Mastitis is a painful condition that can occur when the breast becomes infected. Symptoms of mastitis include fever, flu-like symptoms, and a red, tender breast. Mastitis can be caused by a variety of factors, such as blocked milk ducts or bacterial infection.

To overcome mastitis, it is important to seek medical attention and follow the recommended treatment plan, which may include antibiotics and pain relief. It is also important to continue breastfeeding or hand express, as this can help alleviate symptoms and prevent the infection from worsening. The mother can also apply warm compresses to the affected breast and ensure that the baby is nursing frequently and draining the breast completely.

Return To Work

One challenge that many working mothers face is how to continue breastfeeding when returning to work. This can be a difficult transition, as it can be challenging to find the time and privacy to pump milk during the workday.

To overcome this challenge, it is important to communicate with your employer about your breastfeeding needs and to create a plan that works for both you and your employer. This may involve scheduling breaks for pumping and finding a private space to do so. Investing in a good-quality breast pump can also be helpful, as it can make the pumping process more efficient and effective. It may also be helpful to store breast milk in a cooler or refrigerator, and to have a plan for transporting the milk home at the end of the workday.

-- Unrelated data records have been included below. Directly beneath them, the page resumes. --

(* ===== verification/SpscLive.v ===== *)
(** * The bounded SPSC channel loses no wake-up

    A side that waits registered itself, then saw the ring full (or empty) and the other
    handle alive.  [good] keeps that: until its token comes, it is registered and what it
    saw is still so, or the other side is on its way to wake it.  Handles are not converted once
    closed, nor is [send_batch] called on one (the runs at the end of the file show what follows then). *)

From stdpp Require Import relations.
From S2P Require Import Prelude Ring SpscCore SpscRing Spsc.

Section Live.
Context {T : Type}.
Implicit Types (s : SpscShared T) (r : Ring T) (f : SendFrame T) (g : RecvFrame T) (p : Producer T) (c : Consumer T) (l me peer lp lc : Local) (x : T) (xs put out : list T).

(** Published values that were not taken. *)
Definition occupied s : Z := tail (ring s) -w head (ring s).

(** About to set the other's token; to wake it after an index moved; to wake it after a close. *)
Definition p_unparks p : Prop := match p with P_unpark _ | P_close_unpark _ => True | _ => False end.
Definition c_unparks c : Prop := match c with C_unpark _ | C_close_unpark _ => True | _ => False end.

Definition p_moved p : Prop :=
  match p with
  | P_push f | P_write f | P_publish f => batch (op f) = true ∧ wrote f = true
  | P_unregister f ok => ok = true ∧ batch (op f) = false
  | P_notify _ | P_wake _ => True
  | _ => False
  end.
Definition c_moved c : Prop :=
  match c with
  | C_pop g | C_refresh g | C_read g | C_advance g _ => got g ≠ []
  | C_unregister _ (U_got _) | C_notify _ | C_wake _ => True
  | _ => False
  end.

Definition p_closing p : Prop := match p with P_close_wake _ => True | _ => False end.
Definition c_closing c : Prop := match c with C_count _ | C_close_wake _ => True | _ => False end.

(** Registered in this attempt; and saw the receiver alive since; and saw no room. *)
Definition second (o : SendOp) : bool := match o with O_send true true | O_poll true _ | O_batch true _ => true | _ => false end.
Definition second_batch (o : SendOp) : bool := match o with O_batch true _ => true | _ => false end.
Definition second_single (o : SendOp) : bool := match o with O_send true true | O_poll true _ => true | _ => false end.

Definition p_listens p : Prop :=
  match p with
  | P_look f | P_push f | P_refresh f | P_free f | P_write f | P_publish f | P_park f | P_pending f => second (op f) = true
  | P_notify f | P_wake f | P_unpark f => second_batch (op f) = true
  | _ => False
  end.
Definition p_saw_alive p : Prop :=
  match p with P_park _ | P_pending _ => True | P_push f | P_refresh f => second_single (op f) = true | _ => False end.
Definition p_saw_full p : Prop :=
  match p with
  | P_park _ | P_pending _ => True
  | P_look f => second_batch (op f) = true
  | P_push f | P_write f => second_batch (op f) = true ∧ (left f < length (items f))%nat
  | P_publish f => second_batch (op f) = true ∧ (left f ≤ length (items f))%nat
  | P_notify f | P_wake f | P_unpark f => second_batch (op f) = true ∧ items f ≠ []
  | _ => False
  end.

Definition rsecond g : Prop := last g = false ∧ match rop g with R_recv _ true true | R_poll true _ => True | _ => False end.
Definition c_listens c : Prop :=
  match c with C_pop g | C_refresh g | C_alive g | C_deadline g => rsecond g | C_park _ | C_pending _ => True | _ => False end.
Definition c_saw_empty c : Prop := match c with C_alive g | C_deadline g => rsecond g | C_park _ | C_pending _ => True | _ => False end.
Definition c_saw_alive c : Prop := match c with C_deadline g => rsecond g | C_park _ | C_pending _ => True | _ => False end.

Definition good l (unparks : Prop) (w : option (WakeRef * bool)) (need : Prop) : Prop := token l = true ∨ unparks ∨ (w ≠ None ∧ need).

Emotional Challenges and Mental Health

One challenge that is often overlooked is the emotional challenges of breastfeeding. Many mothers may feel overwhelmed or stressed by the demands of breastfeeding, particularly if they are experiencing challenges such as low milk supply or difficulty latching.

To overcome these emotional challenges, it is important to seek support from loved ones, healthcare professionals, or support groups. It may also be helpful to practice self-care, such as taking time for yourself, getting enough sleep, and eating a healthy diet. Remember that breastfeeding is a journey, and it is okay to seek help when you need it.

Overcoming Common Breastfeeding Challenges

Let’s face it: breastfeeding is not always easy. Many mothers face challenges such as difficulty latching, low milk supply, sore nipples, breast engorgement, mastitis, and the emotional challenges of breastfeeding. However, there are many ways to overcome these challenges, such as seeking support from lactation consultants or breastfeeding counselors, establishing a regular breastfeeding routine, using a breast pump or nipple shield, and practicing self-care. With the right support and guidance, most mothers can successfully breastfeed their babies and enjoy the many benefits that come with it.